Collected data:
/---
(** Running a program with a budget appends that many copies at most. *)
Lemma run_budget {A} m (p : M D A) n w a w' :
  budget net_quiet (net_emit m) p n -> run p w = (a, w') ->
  exists k s, (k <= n)%nat /\ data w' = set_net s (data w)
    /\ handed s = handed (net (data w)) ++ replicate k m.
Proof.
  revert n w. induction p as [a'|B op k IH]; intros n w Hb; simpl.
  - intros [= -> ->]. exists 0%nat, (net (data w')). rewrite set_net_net, app_nil_r. split; [lia|done].
  - destruct (op w) as [b w1] eqn:E. intros Hr. pose proof (Hb w) as Hw. rewrite E in Hw; simpl in Hw.
    destruct Hw as [[(s1 & E1 & A1) Hk]|[(s1 & E1 & A1) Hk]].
    + destruct (IH _ _ _ Hk Hr) as (j & s & Hj & E2 & A2). exists j, s.
      rewrite E2, E1, set_net_set_net. split; [done|]. split; [done|].
      by rewrite A2, E1, net_set_net, A1.
    + destruct n as [|n]; [done|].
      destruct (IH _ _ _ Hk Hr) as (j & s & Hj & E2 & A2). exists (S j), s.
      rewrite E2, E1, set_net_set_net. split; [lia|]. split; [done|].
      rewrite A2, E1, net_set_net, A1. by rewrite <- app_assoc.
Qed.

(** An attempt that reports success has handed the message to the broker. *)
Lemma publish_ok m w u w' :
  run (publish m) w = (Ok u, w') -> handed (net (data w')) = handed (net (data w)) ++ [m].
Proof.
  unfold publish. rewrite run_bind. destruct (run channel w) as [[v|e] w1] eqn:E1; [|done].
  assert (handed (net (data w1)) = handed (net (data w))) as A1.
  { destruct (run_budget m channel 0 w _ w1 (quiet_channel _) E1) as (k & s & Hk & -> & As).
    rewrite net_set_net, As. replace k with 0%nat by lia. apply app_nil_r. }
  assert (forall e w2, (run (bind resetChannel (fun _ : unit => Ret (@Err unit e))) w2).1 = Err e) as Her.
  { intros e w2. rewrite run_bind. by destruct (run resetChannel w2). }
  rewrite run_bind. simpl (run (net_call (hand m)) w1).
  destruct (fault_at (tick w1)) as [[e|e]|].
  1-2: match goal with |- run _ ?w2 = _ -> _ => specialize (Her e w2) end; intros Hr; rewrite Hr in Her; done.
  intros [= <- <-]. simpl. unfold upd_net. by rewrite net_set_net, <- A1.
Qed.
(* ===== verification/Publishing.v ===== *)
(** * pkg/amqp/amqp.go with its mutexes

    [Connection.mu] guards the pointer to the connection, [Connection.reconnectMu]
    serialises redialling, [Publisher.mu] serialises publishing and guards the
    cached channel.  Each function is the one of Amqp with the [Lock] and [Unlock]
    of the code put back. *)

From S2P Require Import Prelude Effects Json Events Interleaving Locks Amqp.
Open Scope go_scope.

Inductive mutex := PublisherMu | ReconnectMu | ConnMu.

#[global] Instance mutex_eq_dec : EqDecision mutex.
Proof. solve_decision. Defined.

(** The order in which the code takes them. *)
Definition mutex_rank (m : mutex) : nat :=
  match m with PublisherMu => 0 | ReconnectMu => 1 | ConnMu => 2 end.

Notation "'let+' x ':=' p 'in' k" := (lbind p (fun x => k))
  (at level 10, x name, p at level 100, k at level 200) : go_scope.

Section Publishing.
Context `{Platform} {D : Type} `{Broker D}.

Local Abbreviation G A := (lprog (world D) mutex A).

(** ** Connection *)

Definition current_l : G bool := with_lock ConnMu (lift current).

Definition Ready_l : G bool := current_l.

(** [mu] is held only for the swap of the pointer. *)
Definition dial_l : G (res unit) :=
  let+ r := lift amqp_Dial in
  match r with
  | Err e => LRet (Err (Wrap "amqp dial" e))
  | Ok _ =>
      let+ _ := with_lock ConnMu (lift (net_local (set_conn true))) in
      LRet (Ok tt)
  end.

Fixpoint dial_loop_l (n : nat) (i : Z) (err : Effects.err) : G (res unit) :=
  match n with
  | O => LRet (Err (Wrap "amqp: could not reconnect" err))
  | S n =>
      let+ r := dial_l in
      match r with
      | Ok _ => LRet (Ok tt)
      | Err e =>
          let+ stop := lift (sleep_or_Done (Z.shiftl 1 i * Second)) in
          if stop then LRet (Err (ErrNew "context canceled")) else dial_loop_l n (i + 1) e
      end
  end.

(** The second look at the connection: another goroutine may have redialled. *)
Definition reconnect_l : G (res unit) :=
  with_lock ReconnectMu (
    let+ up := current_l in
    if up then LRet (Ok tt) else dial_loop_l 5 0 (ErrNew "<nil>")).

Definition Channel_l : G (res unit) :=
  let+ up := current_l in
  if up then lift conn_Channel
  else
    let+ r := reconnect_l in
    match r with
    | Err e => LRet (Err e)
    | Ok _ =>
        let+ up := current_l in
        if up then lift conn_Channel
        else LRet (Err (ErrNew "amqp: connection unavailable after reconnect"))
    end.

Definition Connection_Close_l : G (res unit) := with_lock ConnMu (lift Connection_Close).

(** ** Publisher *)

(** The caller holds [mu]. *)
Definition channel_l : G (res unit) :=
  let+ cached := lift (Atomic (fun w => (ch (net (data w)) && negb (chan_closed_at (tick w)),
                                         World (S (tick w)) (data w))) Ret) in
  if cached then LRet (Ok tt)
  else
    let+ r := Channel_l in
    match r with
    | Err e => LRet (Err e)
    | Ok _ =>
        let+ _ := lift (net_local (set_ch true)) in
        LRet (Ok tt)
    end.

Definition publish_l (m : message) : G (res unit) :=
  with_lock PublisherMu (
    let+ c := channel_l in
    match c with
    | Err e => LRet (Err e)
    | Ok _ =>
        let+ r := lift (net_call (hand m)) in
        match r with
        | Err e => let+ _ := lift resetChannel in LRet (Err e)
        | Ok _ => LRet (Ok tt)
        end
    end).

(** The mutex is free while the loop sleeps. *)
Fixpoint publish_loop_l (n : nat) (attempt : Z) (lastErr : err) (m : message) : G (res unit) :=
  match n with
  | O => LRet (Err (Wrap "publish after retries" lastErr))
  | S n =>
      let+ r := publish_l m in
      match r with
      | Ok _ => LRet (Ok tt)
      | Err e =>
          let+ stop := lift (sleep_or_Done (Z.shiftl 1 attempt * Second)) in
          if stop then LRet (Err (ErrNew "context canceled")) else publish_loop_l n (attempt + 1) e m
      end
  end.

Definition Publish_l (exchange routingKey : string) (body : json) : G (res unit) :=
  publish_loop_l 3 0 (ErrNew "<nil>") (Message exchange routingKey body).

Definition Publisher_Close_l : G (res unit) := with_lock PublisherMu (lift Publisher_Close).

(** ** What goroutines do with them *)

(** The exported operations, with and without their mutexes. *)
Inductive operation : forall R, M D R -> G R -> Prop :=
| op_Publish ex key b : operation _ (Publish ex key b) (Publish_l ex key b)
| op_Channel : operation _ Channel Channel_l
| op_Ready : operation _ Ready Ready_l
| op_Publisher_Close : operation _ Publisher_Close Publisher_Close_l
| op_Connection_Close : operation _ Connection_Close Connection_Close_l.

(** A goroutine that calls them, among calls to other packages. *)
Inductive client {A} : M D A -> G A -> Prop :=
| client_return a : client (Ret a) (LRet a)
| client_elsewhere B (op : world D -> B * world D) k lk :
    (forall b, client (k b) (lk b)) -> client (Atomic op k) (LAtomic op lk)
| client_call R (p : M D R) lp f lf :
    operation R p lp -> (forall r, client (f r) (lf r)) -> client (bind p f) (lbind lp lf).

(** ** The mutexes are taken in order *)

Local Abbreviation balanced low p := (balanced mutex_rank low p).

Ltac in_order :=
  repeat first
    [ match goal with
      | |- Locks.balanced _ _ (LRet _) => apply balanced_ret
      | |- Locks.balanced _ _ (lift _) => apply balanced_lift
      | |- Locks.balanced _ _ (lbind _ _) => apply balanced_bind; [|intros ?]
      | |- Locks.balanced _ _ (match ?x with _ => _ end) => destruct x
      end ].

Lemma balanced_current low : (low <= 2)%nat -> balanced low current_l.
Proof. intros Hl. apply balanced_lock; [done|apply balanced_lift]. Qed.

Lemma balanced_dial_loop n i e : balanced 2 (dial_loop_l n i e).
Proof.
  revert i e. induction n as [|n IH]; intros i e; cbn [dial_loop_l]; [apply balanced_ret|].
  unfold dial_l. in_order; [|apply IH]. apply balanced_lock; [done|apply balanced_lift].
Qed.

Lemma balanced_Channel low : (low <= 1)%nat -> balanced low Channel_l.
Proof.
  intros Hl. unfold Channel_l, reconnect_l. in_order; try (apply balanced_current; lia).
  apply balanced_lock; [done|]. in_order; [by apply balanced_current|apply balanced_dial_loop].
Qed.

Lemma balanced_publish_loop n i e m : balanced 0 (publish_loop_l n i e m).
Proof.
  revert i e. induction n as [|n IH]; intros i e; cbn [publish_loop_l]; in_order; [|apply IH].
  apply balanced_lock; [done|]. unfold channel_l. in_order. by apply balanced_Channel.
Qed.

Lemma balanced_operation R (p : M D R) lp : operation R p lp -> balanced 0 lp.
Proof.
  intros []; [apply balanced_publish_loop|apply balanced_Channel; lia|apply balanced_current; lia|..];
    (apply balanced_lock; [simpl; lia|apply balanced_lift]).
Qed.

Lemma balanced_client {A} (p : M D A) lp : client p lp -> balanced 0 lp.
Proof.
  induction 1 as [a|B op k lk _ IH|R p lp f lf Hop _ IH]; [apply balanced_ret| |].
  - intros hs Hh. simpl. intros b. by apply IH.
  - apply balanced_bind; [by eapply balanced_operation|done].
Qed.

(** ** Without the mutexes they are the functions of Amqp *)

Ltac same_steps :=
  repeat first
    [ match goal with
      | |- erases _ (LRet _) => done
      | |- erases _ (lift _) => apply erases_lift
      | |- erases _ (with_lock _ _) => apply erases_with_lock
      | |- erases _ (lbind _ _) => apply erases_bind; [|intros ?]
      | |- erases (match ?x with _ => _ end) (match ?x with _ => _ end) => destruct x
      end ].

Lemma erases_current : erases current current_l.
Proof. apply erases_with_lock, erases_lift. Qed.

Lemma erases_dial_loop n i e : erases (dial_loop n i e) (dial_loop_l n i e).
Proof.
  revert i e. induction n as [|n IH]; intros i e; cbn [dial_loop dial_loop_l]; [done|].
  unfold dial, dial_l. same_steps. apply IH.
Qed.

Lemma erases_Channel : erases Channel Channel_l.
Proof.
  unfold Channel, Channel_l, reconnect, reconnect_l, dialWithRetry.
  same_steps; apply erases_current || apply erases_dial_loop.
Qed.

Lemma erases_publish_loop n i e m : erases (publish_loop n i e m) (publish_loop_l n i e m).
Proof.
  revert i e. induction n as [|n IH]; intros i e; cbn [publish_loop publish_loop_l]; [done|].
  unfold publish, publish_l, channel, channel_l. same_steps; [apply erases_Channel|apply IH].
Qed.

Lemma erases_operation R (p : M D R) lp : operation R p lp -> erases p lp.
Proof.
  intros []; [apply erases_publish_loop|apply erases_Channel|apply erases_current|..];
    apply erases_with_lock, erases_lift.
Qed.

Lemma erases_client {A} (p : M D A) lp : client p lp -> erases p lp.
Proof.
  induction 1 as [a|B op k lk _ IH|R p lp f lf Hop _ IH]; [done| |].
  - simpl. intros w b w' ->. eauto.
  - apply erases_bind; [by apply erases_operation|done].
Qed.

End Publishing.

(** ** Property *)

(** C8: the mutexes of the connection and the publisher.  Take any goroutines
    that publish, open channels, probe, close or do other work, on one connection
    and one publisher.  In every state they reach no mutex has two holders (so one
    goroutine at a time uses the publisher's channel, and one redials); every
    execution ends, and until all goroutines have returned one of them can move:
    there is no deadlock; and what they did is an execution of the same programs
    without mutexes, so every theorem on interleavings applies to it. *)
Theorem publisher_goroutines `{Platform} {D} `{Broker D} {A}
    (ps : list (M D A)) lps (w : world D) gs w' :
  Forall2 client ps lps -> rtc lstep (map (fun p => ([], p)) lps, w) (gs, w') ->
  exclusive gs
  /\ Acc (fun y x => lstep x y) (gs, w')
  /\ (Forall returned gs \/ exists y, lstep (gs, w') y)
  /\ exists ps', rtc pool_step (ps, w) (ps', w') /\ Forall2 (fun p g => erases p g.2) ps' gs.
Proof.
  intros Hc Hr.
  assert (exclusive gs /\ Forall (disciplined mutex_rank) gs) as [He Hd].
  { assert (exclusive (map (fun p : lprog (world D) mutex A => ([] : list mutex, p)) lps)
            /\ Forall (disciplined mutex_rank) (map (fun p => ([], p)) lps)) as H0'.
    { split.
      - intros i j g g' l Hi _ Hl. apply list_lookup_fmap_Some in Hi as (p & -> & _).
        by apply not_elem_of_nil in Hl.
      - apply Forall_map. eapply Forall2_Forall_r; [exact Hc|]. apply Forall_true. intros p lp Hp.
        unfold disciplined. simpl. eapply (balanced_client _ _ Hp). by intros l Hl%not_elem_of_nil. }
    remember (map (fun p => ([], p)) lps, w) as x eqn:Ex. remember (gs, w') as y eqn:Ey.
    clear Hc. revert Ex H0'. generalize (map (fun p : lprog (world D) mutex A => ([] : list mutex, p)) lps).
    revert w. induction Hr as [x|x z y Hs Hr IH]; intros w gs0 -> [He Hd]; [by simplify_eq|].
    destruct z as [gs1 w1]. eapply (IH Ey); [reflexivity|].
    split; [by eapply exclusive_step|by eapply disciplined_step]. }
  split; [done|]. split; [apply lstep_wf|]. split.
  - apply (no_deadlock mutex_rank 3); [intros []; simpl; lia|apply _|done].
  - eapply lsteps_erase; [done|]. apply Forall2_fmap_r. eapply Forall2_impl; [exact Hc|].
    intros p lp Hp. by apply erases_client.
Qed.

(** *** Two goroutines publish while the connection is down *)

Module Redial_demo.
Definition P : Platform := demo_platform [].

Definition pub (key : string) : M netstate (res unit) := bind (@Publish P netstate demo_Broker "e" key JNull) Ret.
Definition pub_l (key : string) : lprog (world netstate) mutex (res unit) :=
  lbind (@Publish_l P netstate demo_Broker "e" key JNull) LRet.

Definition down : netstate := Net false false false [] [].

Definition order : list nat := concat (replicate 40 [0; 1]%nat).

Definition final := run_locked order (map (fun p => ([], p)) [pub_l "a"; pub_l "b"], World 0 down).
End Redial_demo.
Import Redial_demo.

Lemma publisher_goroutines_witness :
  map (fun m => routingKey m) (handed (data final.2)) = ["a"; "b"] /\
  exclusive final.1 /\ Forall returned final.1.
Proof.
  split; [by vm_compute|].
  destruct (@publisher_goroutines P netstate demo_Broker (res unit) [pub "a"; pub "b"] [pub_l "a"; pub_l "b"]
              (World 0 down) final.1 final.2) as (He & _).
  - repeat constructor; apply client_call; try constructor; intros r; constructor.
  - rewrite <- (surjective_pairing final). exact (run_locked_steps order _).
  - split; [exact He|]. vm_compute. repeat constructor; by eexists.
Defined.
(* ===== verification/Messages.v ===== *)
(** * The messages of the bus and what their readers make of them

    Every message the services publish has one of five types, fixed by its
    exchange and routing key.  [typed] says which payload a message of a type
    carries; a typed message reads back as that payload. *)

From S2P Require Import Prelude Effects Json Events Interleaving Amqp.
Open Scope go_scope.

(** ** Types of messages *)

Section Typed.
Context `{TimeText}.

(** [b] is what [Wrap] makes of a payload, at some time and with some id. *)
Definition wraps {A} `{Events.Payload A} (ty tenant : string) (payload : A) (b : json) : Prop :=
  exists id now raw, payload_encode payload = Some raw
    /\ Envelope.encode (Envelope.mk id Envelope.envelopeVersion ty tenant now (Some raw)) = Some b.

Inductive typed : message -> Prop :=
| typed_alert a b :
    wraps RoutingKeyAlertReceived (Alert.TenantID a) a b ->
    typed (Message ExchangeAlerts RoutingKeyAlertReceived b)
| typed_created ev b :
    wraps RoutingKeyIncidentCreated (IncidentChanged.TenantID ev) ev b ->
    typed (Message ExchangeIncidents RoutingKeyIncidentCreated b)
| typed_updated ev b :
    wraps RoutingKeyIncidentUpdated (IncidentChanged.TenantID ev) ev b ->
    typed (Message ExchangeIncidents RoutingKeyIncidentUpdated b)
| typed_triggered ev b :
    in_int64 (EscalationTriggered.Tier ev) ->
    wraps RoutingKeyEscalationTriggered (EscalationTriggered.TenantID ev) ev b ->
    typed (Message ExchangeEscalations RoutingKeyEscalationTriggered b)
| typed_exhausted ev b :
    wraps RoutingKeyEscalationExhausted (EscalationExhausted.TenantID ev) ev b ->
    typed (Message ExchangeEscalations RoutingKeyEscalationExhausted b).

(** The queue a binding of the topology routes a message to. *)
Definition routed (queue : string) (m : message) : bool :=
  existsb (fun b => String.eqb b.1.1 queue && String.eqb b.1.2 (exchange m)
                    && (String.eqb b.2 "#" || String.eqb b.2 (routingKey m))) bindings.
Section Cover.
Context {W : Type}.
Variable P : prog W unit -> Prop.
Variable w0 : W.

(** The programs [l] are what is left of some of a pool of programs that [P]. *)
Definition covered (l : list (prog W unit)) (w : W) : Prop :=
  exists ps qs, Forall P ps /\ rtc pool_step (ps, w0) (qs, w) /\ l ⊆+ qs.

Lemma covered_nil : covered [] w0.
Proof. exists [], []. split; [done|]. by split. Qed.

Lemma covered_sub l l' w : l' ⊆+ l -> covered l w -> covered l' w.
Proof. intros Hs (ps & qs & Hp & Hr & Hl). exists ps, qs. split_and!; [done..|by transitivity l]. Qed.

#[export] Instance covered_perm : Proper ((≡ₚ) ==> (=) ==> iff) covered.
Proof. intros l l' E w ? <-. split; apply covered_sub; by rewrite E. Qed.

Lemma covered_start p l w : P p -> covered l w -> covered (p :: l) w.
Proof.
  intros Hp (ps & qs & Hps & Hr & Hl). exists (ps ++ [p]), (qs ++ [p]). split_and!.
  - by apply Forall_app_2; [|apply Forall_singleton].
  - by apply pool_steps_app.
  - rewrite (Permutation_app_comm qs). by apply submseteq_skip.
Qed.

Lemma covered_at i p p' l w w' :
  l !! i = Some p -> pstep p w = Some (p', w') -> covered l w -> covered (<[i := p']> l) w'.
Proof.
  intros Hi Hp (ps & qs & Hps & Hr & Hl).
  pose proof (delete_Permutation _ _ _ Hi) as El.
  assert (p ∈ qs) as (j & Hj)%list_elem_of_lookup
    by (eapply elem_of_submseteq; [|exact Hl]; rewrite El; left).
  exists ps, (<[j := p']> qs). split_and!; [done|by eapply rtc_r; [exact Hr|econstructor]|].
  rewrite (insert_delete_Permutation _ _ _ p' Hi), (insert_delete_Permutation _ _ _ p' Hj).
  apply submseteq_skip. apply submseteq_Permutation in Hl as (k & Ek).
  rewrite El, (delete_Permutation _ _ _ Hj) in Ek. apply (Permutation_cons_inv (l' := _ ++ _)) in Ek.
  rewrite Ek. by apply submseteq_inserts_r.
Qed.
Lemma serve_safe tenant r c d0 : safely (serve sched incident tenant r) c d0.
Proof.
  destruct r as [|req|id|id| |req| |csv|id req|id|id|id]; cbn [serve].
  - apply safely_ret_bind. unfold EscalationStore.ListPolicies. apply wpD_bind.
    apply safe_other; [intros; go_cases; done|].
    intros [l|e] d Hle; [|by apply wpD_ret]. apply with_tiers_safe. intros r d2. by transitivity d.
  - unfold CreatePolicy. destruct (Decode _ _ _) as [b|]; [|by apply wpD_ret].
    destruct (String.eqb _ _); [by apply wpD_ret|]. destruct (Tiers b); [by apply wpD_ret|].
    destruct (check_tiers _); [|by apply wpD_ret]. apply safely_ret_bind, CreatePolicy_safe.
  - apply safely_ret_bind. by apply GetPolicy_safe.
  - apply safely_ret_bind. unfold EscalationStore.DeletePolicy. apply (safe_bind copies (sql _ _ _)).
    + intros [n|e] c' d Hle; by apply wpD_ret.
    + apply safely_other. intros; go_cases; done.
  - apply safely_ret_bind, safely_other. intros; go_cases; done.
  - unfold PutDefaultPolicy. case_match; [|by apply wpD_ret]. case_match; [by apply wpD_ret|].
    apply wpD_bind, GetPolicy_safe. intros [p|e] d Hle; [|by apply wpD_ret].
    eapply wpD_mono; [|apply safely_ret_bind, safely_other; intros; go_cases; done].
    intros a' c' d'. by transitivity d.
  - apply safely_ret_bind, safely_other. intros; go_cases; done.
  - apply safely_ret_bind. unfold ListEscalationStatesByIncidents. case_match; [by apply wpD_ret|].
    apply safely_other. intros; go_cases; done.
  - (* AttachPolicy *) unfold AttachPolicy. case_match; [|by apply wpD_ret]. case_match; [by apply wpD_ret|].
    apply (safe_bind copies (match incident with Some _ => _ | None => _ end)).
    + intros info c' d Hle. apply (safe_bind copies (AssignPolicy _ _ _ _ _ _)); [|].
      * intros [u|e] c2 d2 Hle2; [|apply wpD_ret; by transitivity d].
        eapply wpD_mono; [|apply GetState_answer_safe]. intros a' c3 d3 Hle3.
        transitivity d; [done|]. by transitivity d2.
      * by apply AssignPolicy_safe.
    + destruct incident; [|by apply wpD_ret]. apply safely_ret_bind. unfold GetIncident.
      apply wpD_bind, GetJSON_safe. intros [i|e] d Hle; by apply wpD_ret.
  - apply GetState_answer_safe.
  - unfold ManualEscalate. apply (safe_bind copies (Escalator.ManualEscalate _ _ _)).
    + intros [u|e] c' d Hle; [|by apply wpD_ret].
      eapply wpD_mono; [|apply GetState_answer_safe]. intros a' c3 d3. by transitivity d.
    + by apply ManualEscalate_safe.
  - apply safely_ret_bind, safely_other. intros; go_cases; done.
Qed.

Lemma service_program_safe p c d0 : service_program p -> safely p c d0.
Proof.
  intros [|b|tenant r|q Hq].
  - by apply step_safe.
  - apply (safely_ret_bind (process _ _) (fun _ => tt)). unfold process.
    destruct (Decode _ _ _) as [env|e]; [|by apply wpD_ret].
    apply wpD_bind. unfold consumer_handler.
    eapply wpD_mono; [|apply safely_ret_bind; by apply handle_safe].
    intros a c' d Hle. repeat case_match; by apply wpD_ret.
  - apply (safely_ret_bind (serve _ _ _ _) (fun _ => tt)), serve_safe.
  - by apply housekeeping_safe.
Qed.

(** Whatever runs at the same time, the potential never grows. *)
Lemma service_potential sched_order ps (w : world db) :
  Forall service_program ps -> unique_rows (data w) ->
  let w' := (run_schedule sched_order ps w).2 in
  leD (data w) (data w') /\ unique_rows (data w')
  /\ forall x, (potential copies (data w') x <= potential copies (data w) x)%nat.
Proof.
  intros Hps Hi w'.
  pose proof (run_schedule_rtc sched_order ps w) as Hr.
  destruct (run_schedule sched_order ps w) as [ps' w1] eqn:E. cbn in w'.
  apply (pool_sound_nocredit (le_world leD) (inv_world unique_rows) (pot_world (potential copies)) ps ps' w w1 Hr Hi).
  rewrite Forall_forall in Hps |- *. intros p Hp. unfold verified.
  eapply wp_mono; [|apply wp_start; by apply service_program_safe, Hps]. done.
Qed.

End Service.

(** ** Properties of every interleaving *)

Section Interleavings.
Context `{Platform} `{TimeText} `{HttpEnv}.
Variable sched : Client.
Variable incident : option Client.

Local Abbreviation service ps := (Forall (@service_program _ _ _ Publisher sched incident) ps).

Lemma published_bound copies order ps (w : world db) x :
  (forall ex key b, budget net_quiet (net_emit (Message ex key b)) (@Publish _ db _ ex key b) copies) ->
  service ps -> unique_rows (data w) -> published (handed (broker (data w))) x = 0%nat ->
  (published (handed (broker (data (run_schedule order ps w).2))) x <= copies)%nat.
Proof.
  intros Hb Hps Hi H0'.
  destruct (service_potential (EP := Publisher) (EL := Publisher_laws copies Hb) sched incident copies
              order ps w Hps Hi) as (_ & _ & Hpot).
  specialize (Hpot x). unfold potential in Hpot. rewrite H0' in Hpot.
  assert (available (data w) x <= 1)%nat.
  { unfold available. destruct (row_of _ _); [|lia]. destruct (_ && _); lia. }
  nia.
Qed.

(** Nothing triggers a tier that is not available: of an escalation that has ended,
    or that is already at the tier or above it. *)
Lemma unavailable_untriggered order ps (w : world db) x :
  service ps -> unique_rows (data w) -> available (data w) x = 0%nat ->
  (published (handed (broker (data (run_schedule order ps w).2))) x <= published (handed (broker (data w))) x)%nat.
Proof.
  intros Hps Hi Ha.
  destruct (service_potential (EP := Publisher) (EL := Publisher_laws 3 (fun ex key b => Publish_budget ex key b))
              sched incident 3 order ps w Hps Hi) as (_ & _ & Hpot).
  specialize (Hpot x). unfold potential in Hpot. rewrite Ha in Hpot. lia.
Qed.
\---
» Exercise: In the data above, retype exactly and only the lines between the one holding "- rewrite <- (surjective_pairing" and the one holding "(EscalationExhausted.TenantID ev) ev b ->", inclusive.

» Answer for this exercise:
  - rewrite <- (surjective_pairing final). exact (run_locked_steps order _).
  - split; [exact He|]. vm_compute. repeat constructor; by eexists.
Defined.
(* ===== verification/Messages.v ===== *)
(** * The messages of the bus and what their readers make of them

    Every message the services publish has one of five types, fixed by its
    exchange and routing key.  [typed] says which payload a message of a type
    carries; a typed message reads back as that payload. *)

From S2P Require Import Prelude Effects Json Events Interleaving Amqp.
Open Scope go_scope.

(** ** Types of messages *)

Section Typed.
Context `{TimeText}.

(** [b] is what [Wrap] makes of a payload, at some time and with some id. *)
Definition wraps {A} `{Events.Payload A} (ty tenant : string) (payload : A) (b : json) : Prop :=
  exists id now raw, payload_encode payload = Some raw
    /\ Envelope.encode (Envelope.mk id Envelope.envelopeVersion ty tenant now (Some raw)) = Some b.

Inductive typed : message -> Prop :=
| typed_alert a b :
    wraps RoutingKeyAlertReceived (Alert.TenantID a) a b ->
    typed (Message ExchangeAlerts RoutingKeyAlertReceived b)
| typed_created ev b :
    wraps RoutingKeyIncidentCreated (IncidentChanged.TenantID ev) ev b ->
    typed (Message ExchangeIncidents RoutingKeyIncidentCreated b)
| typed_updated ev b :
    wraps RoutingKeyIncidentUpdated (IncidentChanged.TenantID ev) ev b ->
    typed (Message ExchangeIncidents RoutingKeyIncidentUpdated b)
| typed_triggered ev b :
    in_int64 (EscalationTriggered.Tier ev) ->
    wraps RoutingKeyEscalationTriggered (EscalationTriggered.TenantID ev) ev b ->
    typed (Message ExchangeEscalations RoutingKeyEscalationTriggered b)
| typed_exhausted ev b :
    wraps RoutingKeyEscalationExhausted (EscalationExhausted.TenantID ev) ev b ->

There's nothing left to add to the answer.